- Instructions for the task
Word for word, return every record that follows.

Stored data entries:
====================

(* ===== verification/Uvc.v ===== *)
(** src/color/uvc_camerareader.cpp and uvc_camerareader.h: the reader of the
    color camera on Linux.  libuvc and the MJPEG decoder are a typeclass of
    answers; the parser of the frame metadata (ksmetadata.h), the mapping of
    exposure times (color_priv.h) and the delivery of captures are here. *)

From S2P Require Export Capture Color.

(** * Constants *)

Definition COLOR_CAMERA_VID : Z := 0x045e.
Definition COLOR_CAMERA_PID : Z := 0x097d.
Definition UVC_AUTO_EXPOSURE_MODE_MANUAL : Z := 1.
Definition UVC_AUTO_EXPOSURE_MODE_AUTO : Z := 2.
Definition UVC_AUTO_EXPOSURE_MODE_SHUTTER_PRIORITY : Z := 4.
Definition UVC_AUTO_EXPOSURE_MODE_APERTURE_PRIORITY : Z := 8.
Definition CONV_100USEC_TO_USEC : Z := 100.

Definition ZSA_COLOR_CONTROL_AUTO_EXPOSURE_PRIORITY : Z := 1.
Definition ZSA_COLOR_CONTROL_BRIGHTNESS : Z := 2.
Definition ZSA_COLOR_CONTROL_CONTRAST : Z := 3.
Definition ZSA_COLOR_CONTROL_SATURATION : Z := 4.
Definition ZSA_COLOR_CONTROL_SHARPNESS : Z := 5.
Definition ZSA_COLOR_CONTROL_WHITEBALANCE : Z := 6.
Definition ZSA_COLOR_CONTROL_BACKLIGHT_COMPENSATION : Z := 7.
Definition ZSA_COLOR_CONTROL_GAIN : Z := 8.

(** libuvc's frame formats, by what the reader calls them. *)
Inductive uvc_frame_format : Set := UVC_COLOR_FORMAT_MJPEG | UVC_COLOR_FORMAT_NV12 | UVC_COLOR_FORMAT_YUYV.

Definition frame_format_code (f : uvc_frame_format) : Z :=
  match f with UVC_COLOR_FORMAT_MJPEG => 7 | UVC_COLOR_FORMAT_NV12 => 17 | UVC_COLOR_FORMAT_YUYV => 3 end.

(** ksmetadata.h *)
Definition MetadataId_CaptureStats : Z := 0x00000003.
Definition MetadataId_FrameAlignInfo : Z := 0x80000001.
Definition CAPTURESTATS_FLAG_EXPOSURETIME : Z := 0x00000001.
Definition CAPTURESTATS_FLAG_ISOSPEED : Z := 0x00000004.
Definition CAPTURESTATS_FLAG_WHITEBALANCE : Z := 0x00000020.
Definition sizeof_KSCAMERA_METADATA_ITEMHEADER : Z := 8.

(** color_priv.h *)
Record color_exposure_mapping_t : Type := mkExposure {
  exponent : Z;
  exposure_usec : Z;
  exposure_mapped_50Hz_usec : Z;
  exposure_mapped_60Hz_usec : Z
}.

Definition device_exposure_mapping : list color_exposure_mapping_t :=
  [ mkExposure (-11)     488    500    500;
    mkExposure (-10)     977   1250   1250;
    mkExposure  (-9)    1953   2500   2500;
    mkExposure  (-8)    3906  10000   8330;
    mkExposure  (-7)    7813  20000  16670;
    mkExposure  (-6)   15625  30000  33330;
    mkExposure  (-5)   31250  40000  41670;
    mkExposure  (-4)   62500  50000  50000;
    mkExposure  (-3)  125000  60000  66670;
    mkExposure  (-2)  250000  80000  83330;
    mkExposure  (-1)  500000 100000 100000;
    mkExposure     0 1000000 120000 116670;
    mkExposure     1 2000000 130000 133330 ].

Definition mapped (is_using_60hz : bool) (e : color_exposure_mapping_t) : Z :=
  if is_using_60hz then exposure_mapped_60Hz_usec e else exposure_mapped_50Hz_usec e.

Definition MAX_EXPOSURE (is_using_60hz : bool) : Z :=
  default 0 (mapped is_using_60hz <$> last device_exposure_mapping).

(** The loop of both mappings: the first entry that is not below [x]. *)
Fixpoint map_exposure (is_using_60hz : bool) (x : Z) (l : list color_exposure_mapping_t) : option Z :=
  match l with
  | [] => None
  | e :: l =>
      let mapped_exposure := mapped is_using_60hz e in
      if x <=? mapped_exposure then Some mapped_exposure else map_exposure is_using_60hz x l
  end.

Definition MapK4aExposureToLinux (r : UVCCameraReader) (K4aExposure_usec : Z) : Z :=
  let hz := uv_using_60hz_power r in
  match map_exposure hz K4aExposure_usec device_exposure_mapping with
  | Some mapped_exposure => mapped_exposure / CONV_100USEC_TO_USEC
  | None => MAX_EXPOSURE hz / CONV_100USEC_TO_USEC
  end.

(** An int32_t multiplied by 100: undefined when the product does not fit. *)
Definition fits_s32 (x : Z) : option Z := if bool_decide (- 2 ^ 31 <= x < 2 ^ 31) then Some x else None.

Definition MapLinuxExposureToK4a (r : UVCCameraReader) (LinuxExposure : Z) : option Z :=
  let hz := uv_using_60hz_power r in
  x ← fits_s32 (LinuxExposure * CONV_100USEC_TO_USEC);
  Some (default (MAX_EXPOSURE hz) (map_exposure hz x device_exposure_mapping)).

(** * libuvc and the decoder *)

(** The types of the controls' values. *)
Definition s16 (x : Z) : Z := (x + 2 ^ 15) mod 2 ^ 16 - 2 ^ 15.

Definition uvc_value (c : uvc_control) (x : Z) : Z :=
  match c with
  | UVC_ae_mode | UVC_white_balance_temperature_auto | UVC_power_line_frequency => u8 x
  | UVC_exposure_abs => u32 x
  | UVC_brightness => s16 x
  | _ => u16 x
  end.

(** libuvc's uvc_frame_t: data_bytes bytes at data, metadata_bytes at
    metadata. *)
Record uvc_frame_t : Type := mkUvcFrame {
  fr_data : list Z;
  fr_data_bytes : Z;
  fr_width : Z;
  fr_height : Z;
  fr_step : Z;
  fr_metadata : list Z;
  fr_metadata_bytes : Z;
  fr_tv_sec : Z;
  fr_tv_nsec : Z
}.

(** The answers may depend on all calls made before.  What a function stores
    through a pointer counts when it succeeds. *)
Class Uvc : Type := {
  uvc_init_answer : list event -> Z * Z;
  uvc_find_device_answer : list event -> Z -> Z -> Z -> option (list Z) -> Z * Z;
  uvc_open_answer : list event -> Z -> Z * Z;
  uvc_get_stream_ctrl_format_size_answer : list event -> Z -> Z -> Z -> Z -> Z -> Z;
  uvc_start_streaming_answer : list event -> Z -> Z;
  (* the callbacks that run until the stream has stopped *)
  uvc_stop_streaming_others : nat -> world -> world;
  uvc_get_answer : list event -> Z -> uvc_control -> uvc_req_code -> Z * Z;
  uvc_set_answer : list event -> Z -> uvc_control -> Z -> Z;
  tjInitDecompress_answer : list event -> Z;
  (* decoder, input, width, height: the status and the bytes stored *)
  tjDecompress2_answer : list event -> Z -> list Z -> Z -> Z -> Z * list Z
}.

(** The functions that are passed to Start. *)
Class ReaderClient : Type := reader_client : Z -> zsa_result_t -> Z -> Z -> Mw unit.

====================

- Answer box
(* ===== verification/Uvc.v ===== *)
(** src/color/uvc_camerareader.cpp and uvc_camerareader.h: the reader of the
    color camera on Linux.  libuvc and the MJPEG decoder are a typeclass of
    answers; the parser of the frame metadata (ksmetadata.h), the mapping of
    exposure times (color_priv.h) and the delivery of captures are here. *)

From S2P Require Export Capture Color.

(** * Constants *)

Definition COLOR_CAMERA_VID : Z := 0x045e.
Definition COLOR_CAMERA_PID : Z := 0x097d.
Definition UVC_AUTO_EXPOSURE_MODE_MANUAL : Z := 1.
Definition UVC_AUTO_EXPOSURE_MODE_AUTO : Z := 2.
Definition UVC_AUTO_EXPOSURE_MODE_SHUTTER_PRIORITY : Z := 4.
Definition UVC_AUTO_EXPOSURE_MODE_APERTURE_PRIORITY : Z := 8.
Definition CONV_100USEC_TO_USEC : Z := 100.

Definition ZSA_COLOR_CONTROL_AUTO_EXPOSURE_PRIORITY : Z := 1.
Definition ZSA_COLOR_CONTROL_BRIGHTNESS : Z := 2.
Definition ZSA_COLOR_CONTROL_CONTRAST : Z := 3.
Definition ZSA_COLOR_CONTROL_SATURATION : Z := 4.
Definition ZSA_COLOR_CONTROL_SHARPNESS : Z := 5.
Definition ZSA_COLOR_CONTROL_WHITEBALANCE : Z := 6.
Definition ZSA_COLOR_CONTROL_BACKLIGHT_COMPENSATION : Z := 7.
Definition ZSA_COLOR_CONTROL_GAIN : Z := 8.

(** libuvc's frame formats, by what the reader calls them. *)
Inductive uvc_frame_format : Set := UVC_COLOR_FORMAT_MJPEG | UVC_COLOR_FORMAT_NV12 | UVC_COLOR_FORMAT_YUYV.

Definition frame_format_code (f : uvc_frame_format) : Z :=
  match f with UVC_COLOR_FORMAT_MJPEG => 7 | UVC_COLOR_FORMAT_NV12 => 17 | UVC_COLOR_FORMAT_YUYV => 3 end.

(** ksmetadata.h *)
Definition MetadataId_CaptureStats : Z := 0x00000003.
Definition MetadataId_FrameAlignInfo : Z := 0x80000001.
Definition CAPTURESTATS_FLAG_EXPOSURETIME : Z := 0x00000001.
Definition CAPTURESTATS_FLAG_ISOSPEED : Z := 0x00000004.
Definition CAPTURESTATS_FLAG_WHITEBALANCE : Z := 0x00000020.
Definition sizeof_KSCAMERA_METADATA_ITEMHEADER : Z := 8.

(** color_priv.h *)
Record color_exposure_mapping_t : Type := mkExposure {
  exponent : Z;
  exposure_usec : Z;
  exposure_mapped_50Hz_usec : Z;
  exposure_mapped_60Hz_usec : Z
}.

Definition device_exposure_mapping : list color_exposure_mapping_t :=
  [ mkExposure (-11)     488    500    500;
    mkExposure (-10)     977   1250   1250;
    mkExposure  (-9)    1953   2500   2500;
    mkExposure  (-8)    3906  10000   8330;
    mkExposure  (-7)    7813  20000  16670;
    mkExposure  (-6)   15625  30000  33330;
    mkExposure  (-5)   31250  40000  41670;
    mkExposure  (-4)   62500  50000  50000;
    mkExposure  (-3)  125000  60000  66670;
    mkExposure  (-2)  250000  80000  83330;
    mkExposure  (-1)  500000 100000 100000;
    mkExposure     0 1000000 120000 116670;
    mkExposure     1 2000000 130000 133330 ].

Definition mapped (is_using_60hz : bool) (e : color_exposure_mapping_t) : Z :=
  if is_using_60hz then exposure_mapped_60Hz_usec e else exposure_mapped_50Hz_usec e.

Definition MAX_EXPOSURE (is_using_60hz : bool) : Z :=
  default 0 (mapped is_using_60hz <$> last device_exposure_mapping).

(** The loop of both mappings: the first entry that is not below [x]. *)
Fixpoint map_exposure (is_using_60hz : bool) (x : Z) (l : list color_exposure_mapping_t) : option Z :=
  match l with
  | [] => None
  | e :: l =>
      let mapped_exposure := mapped is_using_60hz e in
      if x <=? mapped_exposure then Some mapped_exposure else map_exposure is_using_60hz x l
  end.

Definition MapK4aExposureToLinux (r : UVCCameraReader) (K4aExposure_usec : Z) : Z :=
  let hz := uv_using_60hz_power r in
  match map_exposure hz K4aExposure_usec device_exposure_mapping with
  | Some mapped_exposure => mapped_exposure / CONV_100USEC_TO_USEC
  | None => MAX_EXPOSURE hz / CONV_100USEC_TO_USEC
  end.

(** An int32_t multiplied by 100: undefined when the product does not fit. *)
Definition fits_s32 (x : Z) : option Z := if bool_decide (- 2 ^ 31 <= x < 2 ^ 31) then Some x else None.

Definition MapLinuxExposureToK4a (r : UVCCameraReader) (LinuxExposure : Z) : option Z :=
  let hz := uv_using_60hz_power r in
  x ← fits_s32 (LinuxExposure * CONV_100USEC_TO_USEC);
  Some (default (MAX_EXPOSURE hz) (map_exposure hz x device_exposure_mapping)).

(** * libuvc and the decoder *)

(** The types of the controls' values. *)
Definition s16 (x : Z) : Z := (x + 2 ^ 15) mod 2 ^ 16 - 2 ^ 15.

Definition uvc_value (c : uvc_control) (x : Z) : Z :=
  match c with
  | UVC_ae_mode | UVC_white_balance_temperature_auto | UVC_power_line_frequency => u8 x
  | UVC_exposure_abs => u32 x
  | UVC_brightness => s16 x
  | _ => u16 x
  end.

(** libuvc's uvc_frame_t: data_bytes bytes at data, metadata_bytes at
    metadata. *)
Record uvc_frame_t : Type := mkUvcFrame {
  fr_data : list Z;
  fr_data_bytes : Z;
  fr_width : Z;
  fr_height : Z;
  fr_step : Z;
  fr_metadata : list Z;
  fr_metadata_bytes : Z;
  fr_tv_sec : Z;
  fr_tv_nsec : Z
}.

(** The answers may depend on all calls made before.  What a function stores
    through a pointer counts when it succeeds. *)
Class Uvc : Type := {
  uvc_init_answer : list event -> Z * Z;
  uvc_find_device_answer : list event -> Z -> Z -> Z -> option (list Z) -> Z * Z;
  uvc_open_answer : list event -> Z -> Z * Z;
  uvc_get_stream_ctrl_format_size_answer : list event -> Z -> Z -> Z -> Z -> Z -> Z;
  uvc_start_streaming_answer : list event -> Z -> Z;
  (* the callbacks that run until the stream has stopped *)
  uvc_stop_streaming_others : nat -> world -> world;
  uvc_get_answer : list event -> Z -> uvc_control -> uvc_req_code -> Z * Z;
  uvc_set_answer : list event -> Z -> uvc_control -> Z -> Z;
  tjInitDecompress_answer : list event -> Z;
  (* decoder, input, width, height: the status and the bytes stored *)
  tjDecompress2_answer : list event -> Z -> list Z -> Z -> Z -> Z * list Z
}.

(** The functions that are passed to Start. *)
Class ReaderClient : Type := reader_client : Z -> zsa_result_t -> Z -> Z -> Mw unit.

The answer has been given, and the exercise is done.